(* ===== verification/Node.v ===== *)
(** * Sending messages ([src/bft/communication/mod.rs], [serialize/mod.rs])

    The part of a [Node] that the protocols use: its id, its keys, its nonce
    generator, the connections it may write to, and [send]/[broadcast]. A
    [send] or [broadcast] serializes the message, draws a nonce and spawns a
    task that writes to the peers' sockets and to the node's own channel; the
    tasks spawned so far are recorded in [outbox], and [run_task] is the body
    of a task. A connection is an element of the set in [peer_tx]; how
    connections come about is in [Connect]. *)

From S2P Require Import Prelude Error Ordering Crypto Params Message Prng.
Local Open Scope Z_scope.
Local Open Scope bft_scope.

(** The trait [SharedData]: the application's serialization routines. *)
Class SharedData (S O P : Type) := {
  serialize_message : SystemMessage S O P -> result (list Z);
  deserialize_message : list Z -> result (SystemMessage S O P)
}.

(** [DigestData::serialize_digest]: the digest and the serialized bytes. *)
Definition serialize_digest `{HashFn} {S O P} `{SharedData S O P} (m : SystemMessage S O P)
  : result (Digest * list Z) :=
  match serialize_message m with
  | Ok w =>
    let ctx := context_new in
    let ctx := context_update ctx w in
    Ok (context_finish ctx, w)
  | Err e => Err e
  end.

Inductive PeerTx :=
| Client (conns : gset NodeId)
| Server (conns : gset NodeId).

Definition peer_conns (p : PeerTx) : gset NodeId :=
  match p with Client c => c | Server c => c end.

Inductive SendTo :=
| Me (my_id : NodeId)
| Peers (my_id peer_id : NodeId).

(** A task spawned by [send] or [broadcast], with what it captured. *)
Record SendTask (S O P : Type) := mkTask {
  t_message : SystemMessage S O P;
  t_mine : option SendTo;
  t_others : list SendTo;
  t_nonce : Z;
  t_digest : Digest;
  t_buf : list Z
}.
Arguments mkTask {S O P} t_message t_mine t_others t_nonce t_digest t_buf.
Arguments t_message {S O P} s.
Arguments t_mine {S O P} s.
Arguments t_others {S O P} s.
Arguments t_nonce {S O P} s.
Arguments t_digest {S O P} s.
Arguments t_buf {S O P} s.

Record Node (S O P : Type) `{SigScheme} := mkNode {
  node_id : NodeId;
  first_cli : NodeId;
  rng : Prng.State;
  my_key : KeyPair;
  peer_keys : gmap NodeId PublicKey;
  peer_addrs : gmap NodeId (string * string);
  peer_tx : PeerTx;
  outbox : list (SendTask S O P)
}.
Arguments mkNode {S O P H} node_id first_cli rng my_key peer_keys peer_addrs peer_tx outbox.
Arguments node_id {S O P H} n.
Arguments first_cli {S O P H} n.
Arguments rng {S O P H} n.
Arguments my_key {S O P H} n.
Arguments peer_keys {S O P H} n.
Arguments peer_addrs {S O P H} n.
Arguments peer_tx {S O P H} n.
Arguments outbox {S O P H} n.

Section node.
Context {S O P : Type} `{HashFn, SigScheme, !SharedData S O P}.

Implicit Type self : Node S O P.

Definition get_public_key self (id : NodeId) : option PublicKey := peer_keys self !! id.

(** The state after drawing a nonce and spawning a task. *)
Definition node_spawn self (rng' : Prng.State) (task : SendTask S O P) : Node S O P :=
  mkNode (node_id self) (first_cli self) rng' (my_key self) (peer_keys self) (peer_addrs self) (peer_tx self)
    (outbox self ++ [task]).

(** [map[&id]] panics when there is no connection to [id]. *)
Definition send_to (my_id peer_id : NodeId) (peer_tx : PeerTx) : outcome SendTo :=
  if decide (my_id = peer_id) then Done (Me my_id)
  else if decide (peer_id ∈ peer_conns peer_tx) then Done (Peers my_id peer_id)
  else Panic.

Fixpoint create_send_tos (my_id : NodeId) (map : gset NodeId) (targets : list NodeId)
  (mine : option SendTo) (others : list SendTo) : outcome (option SendTo * list SendTo) :=
  match targets with
  | [] => Done (mine, others)
  | id :: targets =>
    if decide (id = my_id) then create_send_tos my_id map targets (Some (Me my_id)) others
    else if decide (id ∈ map)
    then create_send_tos my_id map targets mine (others ++ [Peers my_id id])
    else Panic
  end.

Definition send_tos (my_id : NodeId) (peer_tx : PeerTx) (targets : list NodeId)
  : outcome (option SendTo * list SendTo) :=
  match peer_tx with
  | Client map => create_send_tos my_id map targets None []
  | Server map => create_send_tos my_id map targets None []
  end.

(** [Node::send]: the digest returned is that of the message with the nonce. *)
Definition send self (message : SystemMessage S O P) (target : NodeId)
  : outcome (Node S O P * Digest) :=
  let! st := send_to (node_id self) target (peer_tx self) in
  let my_id := node_id self in
  let '(nonce, rng') := next_state (rng self) in
  match serialize_digest message with
  | Err _ => Panic
  | Ok (digest, buf) =>
    let task := if decide (my_id = target)
                then mkTask message (Some st) [] nonce digest buf
                else mkTask message None [st] nonce digest buf in
    Done (node_spawn self rng' task, entropy digest (to_le_bytes 8 nonce))
  end.

Definition broadcast self (message : SystemMessage S O P) (targets : list NodeId)
  : outcome (Node S O P * Digest) :=
  let! '(mine, others) := send_tos (node_id self) (peer_tx self) targets in
  let '(nonce, rng') := next_state (rng self) in
  match serialize_digest message with
  | Err _ => Panic
  | Ok (digest, buf) =>
    Done (node_spawn self rng' (mkTask message mine others nonce digest buf),
          entropy digest (to_le_bytes 8 nonce))
  end.

(** What a spawned task delivers: a message into the node's own channel, and
    bytes on the sockets of the peers. *)
Inductive Delivery :=
| ToMe (h : Header) (m : SystemMessage S O P)
| ToPeer (peer : NodeId) (bytes : list Z).

(** [SendTo::me] and [SendTo::peers]. *)
Definition deliver (sk : KeyPair) (task : SendTask S O P) (st : SendTo) : Delivery :=
  match st with
  | Me my_id =>
    ToMe (wm_header (wire_new my_id my_id (t_buf task) (t_nonce task) (Some (t_digest task)) (Some sk)))
      (t_message task)
  | Peers my_id peer_id =>
    ToPeer peer_id
      (write_to (wire_new my_id peer_id (t_buf task) (t_nonce task) (Some (t_digest task)) (Some sk)))
  end.

(** What a spawned task hands to a destination: [Left] for a peer, [Right],
    with the message itself, for the node's own channel. *)
Inductive SendValue :=
| Left (n : Z) (d : Digest) (b : list Z)
| Right (m : SystemMessage S O P) (n : Z) (d : Digest) (b : list Z).

(** [SendTo::value]; the other two combinations are [unreachable!()]. *)
Definition send_value (sk : KeyPair) (st : SendTo) (v : SendValue) : outcome Delivery :=
  match st, v with
  | Me my_id, Right m n d b => Done (ToMe (wm_header (wire_new my_id my_id b n (Some d) (Some sk))) m)
  | Peers my_id peer_id, Left n d b =>
    Done (ToPeer peer_id (write_to (wire_new my_id peer_id b n (Some d) (Some sk))))
  | _, _ => Panic
  end.

(** What is announced on the node's channel when writing to the peer failed. *)
Definition write_failed (st : SendTo) : option (Message S O P) :=
  match st with
  | Me _ => None
  | Peers _ peer_id => Some (DisconnectedTx peer_id)
  end.

Definition run_task (sk : KeyPair) (task : SendTask S O P) : list Delivery :=
  match t_mine task with
  | Some st => [deliver sk task st]
  | None => []
  end ++ map (deliver sk task) (t_others task).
● ● ● ●
▶ TASK OBJECTIVE:
From the beginning of the listing above down to the line with "connections come about", every line should be restated exactly.

▶ WRITTEN SOLUTION:
(* ===== verification/Node.v ===== *)
(** * Sending messages ([src/bft/communication/mod.rs], [serialize/mod.rs])

    The part of a [Node] that the protocols use: its id, its keys, its nonce
    generator, the connections it may write to, and [send]/[broadcast]. A
    [send] or [broadcast] serializes the message, draws a nonce and spawns a
    task that writes to the peers' sockets and to the node's own channel; the
    tasks spawned so far are recorded in [outbox], and [run_task] is the body
    of a task. A connection is an element of the set in [peer_tx]; how
    connections come about is in [Connect]. *)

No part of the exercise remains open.